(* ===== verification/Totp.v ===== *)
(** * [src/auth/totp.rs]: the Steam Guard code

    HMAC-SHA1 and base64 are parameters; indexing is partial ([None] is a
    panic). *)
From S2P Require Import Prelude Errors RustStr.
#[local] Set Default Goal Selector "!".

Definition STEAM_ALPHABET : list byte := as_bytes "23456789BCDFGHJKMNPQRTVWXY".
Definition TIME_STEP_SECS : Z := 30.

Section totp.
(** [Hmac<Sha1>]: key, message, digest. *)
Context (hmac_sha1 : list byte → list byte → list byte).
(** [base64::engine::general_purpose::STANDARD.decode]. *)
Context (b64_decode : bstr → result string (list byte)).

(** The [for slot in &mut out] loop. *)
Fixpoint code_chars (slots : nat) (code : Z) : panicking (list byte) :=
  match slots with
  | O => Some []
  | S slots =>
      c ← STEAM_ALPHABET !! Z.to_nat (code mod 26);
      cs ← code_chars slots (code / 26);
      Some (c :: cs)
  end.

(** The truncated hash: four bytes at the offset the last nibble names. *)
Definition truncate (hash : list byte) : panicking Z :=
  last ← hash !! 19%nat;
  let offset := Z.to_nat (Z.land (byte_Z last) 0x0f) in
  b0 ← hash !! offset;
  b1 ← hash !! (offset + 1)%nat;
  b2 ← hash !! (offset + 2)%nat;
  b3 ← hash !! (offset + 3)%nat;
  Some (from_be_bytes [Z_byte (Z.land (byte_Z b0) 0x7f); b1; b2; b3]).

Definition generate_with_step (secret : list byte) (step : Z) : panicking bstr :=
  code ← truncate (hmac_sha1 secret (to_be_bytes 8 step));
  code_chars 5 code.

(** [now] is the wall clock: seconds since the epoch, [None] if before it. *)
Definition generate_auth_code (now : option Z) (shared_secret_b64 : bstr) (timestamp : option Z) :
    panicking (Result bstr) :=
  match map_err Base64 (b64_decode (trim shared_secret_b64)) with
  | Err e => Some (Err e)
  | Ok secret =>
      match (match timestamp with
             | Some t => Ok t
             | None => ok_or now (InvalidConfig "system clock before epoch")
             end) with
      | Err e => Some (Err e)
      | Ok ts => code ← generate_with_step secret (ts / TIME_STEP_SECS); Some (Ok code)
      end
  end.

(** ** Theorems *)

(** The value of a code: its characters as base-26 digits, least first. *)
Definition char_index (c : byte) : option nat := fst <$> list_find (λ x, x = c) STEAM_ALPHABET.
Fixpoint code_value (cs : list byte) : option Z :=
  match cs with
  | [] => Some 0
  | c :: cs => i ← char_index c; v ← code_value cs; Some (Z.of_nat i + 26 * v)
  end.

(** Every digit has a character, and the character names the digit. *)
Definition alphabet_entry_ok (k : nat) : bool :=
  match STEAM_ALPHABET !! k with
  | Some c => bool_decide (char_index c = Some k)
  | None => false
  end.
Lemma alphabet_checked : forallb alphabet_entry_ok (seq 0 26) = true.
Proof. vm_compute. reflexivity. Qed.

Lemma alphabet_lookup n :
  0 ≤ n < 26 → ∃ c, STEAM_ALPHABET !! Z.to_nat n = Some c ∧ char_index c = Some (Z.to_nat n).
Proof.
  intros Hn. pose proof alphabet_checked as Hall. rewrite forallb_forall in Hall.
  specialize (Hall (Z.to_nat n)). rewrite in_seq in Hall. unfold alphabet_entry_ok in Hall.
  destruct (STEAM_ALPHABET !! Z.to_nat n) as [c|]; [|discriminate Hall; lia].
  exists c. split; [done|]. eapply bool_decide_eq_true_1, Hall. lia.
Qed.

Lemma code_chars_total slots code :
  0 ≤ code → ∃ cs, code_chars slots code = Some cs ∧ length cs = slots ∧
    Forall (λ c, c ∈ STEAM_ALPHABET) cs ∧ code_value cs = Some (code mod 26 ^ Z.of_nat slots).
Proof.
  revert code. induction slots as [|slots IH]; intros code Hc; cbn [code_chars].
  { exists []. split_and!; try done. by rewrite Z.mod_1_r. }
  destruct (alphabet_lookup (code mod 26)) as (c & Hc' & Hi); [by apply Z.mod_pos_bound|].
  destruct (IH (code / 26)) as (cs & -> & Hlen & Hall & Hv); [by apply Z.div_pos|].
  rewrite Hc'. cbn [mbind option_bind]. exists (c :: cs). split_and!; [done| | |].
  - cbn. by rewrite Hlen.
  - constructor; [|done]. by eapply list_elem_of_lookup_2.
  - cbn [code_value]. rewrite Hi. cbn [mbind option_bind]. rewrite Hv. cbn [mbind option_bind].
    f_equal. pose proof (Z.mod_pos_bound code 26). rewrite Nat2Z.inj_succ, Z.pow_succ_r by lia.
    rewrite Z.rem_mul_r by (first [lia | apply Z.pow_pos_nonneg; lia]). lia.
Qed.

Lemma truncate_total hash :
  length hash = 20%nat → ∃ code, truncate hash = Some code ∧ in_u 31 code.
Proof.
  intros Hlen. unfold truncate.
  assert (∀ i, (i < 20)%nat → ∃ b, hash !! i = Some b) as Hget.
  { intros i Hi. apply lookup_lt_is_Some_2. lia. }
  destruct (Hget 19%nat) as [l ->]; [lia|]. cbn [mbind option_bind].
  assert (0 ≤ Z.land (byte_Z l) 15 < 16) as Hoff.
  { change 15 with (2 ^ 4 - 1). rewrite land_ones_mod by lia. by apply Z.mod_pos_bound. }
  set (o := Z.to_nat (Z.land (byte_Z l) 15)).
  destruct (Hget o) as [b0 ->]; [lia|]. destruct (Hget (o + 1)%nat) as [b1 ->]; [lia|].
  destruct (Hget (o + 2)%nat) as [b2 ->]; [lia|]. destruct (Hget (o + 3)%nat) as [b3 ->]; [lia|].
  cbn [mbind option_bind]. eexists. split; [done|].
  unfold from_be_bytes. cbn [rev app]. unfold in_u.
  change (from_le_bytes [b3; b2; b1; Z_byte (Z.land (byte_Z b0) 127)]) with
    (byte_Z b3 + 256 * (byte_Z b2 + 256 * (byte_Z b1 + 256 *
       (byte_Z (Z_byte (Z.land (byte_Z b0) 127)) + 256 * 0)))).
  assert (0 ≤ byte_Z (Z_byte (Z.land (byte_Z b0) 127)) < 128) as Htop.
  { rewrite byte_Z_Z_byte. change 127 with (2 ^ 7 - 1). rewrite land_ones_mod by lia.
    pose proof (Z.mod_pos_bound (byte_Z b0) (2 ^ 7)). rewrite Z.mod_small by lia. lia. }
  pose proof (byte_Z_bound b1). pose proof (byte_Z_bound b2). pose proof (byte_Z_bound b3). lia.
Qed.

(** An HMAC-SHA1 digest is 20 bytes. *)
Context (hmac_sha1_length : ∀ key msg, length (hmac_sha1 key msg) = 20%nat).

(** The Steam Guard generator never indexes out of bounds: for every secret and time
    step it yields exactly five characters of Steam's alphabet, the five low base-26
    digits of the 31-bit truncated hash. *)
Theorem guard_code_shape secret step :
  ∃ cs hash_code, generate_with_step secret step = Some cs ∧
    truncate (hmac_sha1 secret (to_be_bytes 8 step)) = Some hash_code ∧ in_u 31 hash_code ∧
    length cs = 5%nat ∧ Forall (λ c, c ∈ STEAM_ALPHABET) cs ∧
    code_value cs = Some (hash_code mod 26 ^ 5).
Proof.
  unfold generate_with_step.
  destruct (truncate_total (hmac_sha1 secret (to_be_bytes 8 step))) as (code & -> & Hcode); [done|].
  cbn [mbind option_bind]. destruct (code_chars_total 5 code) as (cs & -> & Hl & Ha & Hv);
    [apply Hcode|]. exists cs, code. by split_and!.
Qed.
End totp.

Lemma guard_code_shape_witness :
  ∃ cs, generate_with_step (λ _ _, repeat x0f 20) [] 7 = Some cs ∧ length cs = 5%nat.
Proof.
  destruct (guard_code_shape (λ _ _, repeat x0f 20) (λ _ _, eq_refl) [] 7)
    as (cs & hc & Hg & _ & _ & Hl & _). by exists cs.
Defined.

********************

— WORK REQUIRED —
Retype the listing from its first line onward, stopping after the line that contains "code_chars 5 code." has been retyped in full.

— EXERCISE OUTPUT —
(* ===== verification/Totp.v ===== *)
(** * [src/auth/totp.rs]: the Steam Guard code

    HMAC-SHA1 and base64 are parameters; indexing is partial ([None] is a
    panic). *)
From S2P Require Import Prelude Errors RustStr.
#[local] Set Default Goal Selector "!".

Definition STEAM_ALPHABET : list byte := as_bytes "23456789BCDFGHJKMNPQRTVWXY".
Definition TIME_STEP_SECS : Z := 30.

Section totp.
(** [Hmac<Sha1>]: key, message, digest. *)
Context (hmac_sha1 : list byte → list byte → list byte).
(** [base64::engine::general_purpose::STANDARD.decode]. *)
Context (b64_decode : bstr → result string (list byte)).

(** The [for slot in &mut out] loop. *)
Fixpoint code_chars (slots : nat) (code : Z) : panicking (list byte) :=
  match slots with
  | O => Some []
  | S slots =>
      c ← STEAM_ALPHABET !! Z.to_nat (code mod 26);
      cs ← code_chars slots (code / 26);
      Some (c :: cs)
  end.

(** The truncated hash: four bytes at the offset the last nibble names. *)
Definition truncate (hash : list byte) : panicking Z :=
  last ← hash !! 19%nat;
  let offset := Z.to_nat (Z.land (byte_Z last) 0x0f) in
  b0 ← hash !! offset;
  b1 ← hash !! (offset + 1)%nat;
  b2 ← hash !! (offset + 2)%nat;
  b3 ← hash !! (offset + 3)%nat;
  Some (from_be_bytes [Z_byte (Z.land (byte_Z b0) 0x7f); b1; b2; b3]).

Definition generate_with_step (secret : list byte) (step : Z) : panicking bstr :=
  code ← truncate (hmac_sha1 secret (to_be_bytes 8 step));
  code_chars 5 code.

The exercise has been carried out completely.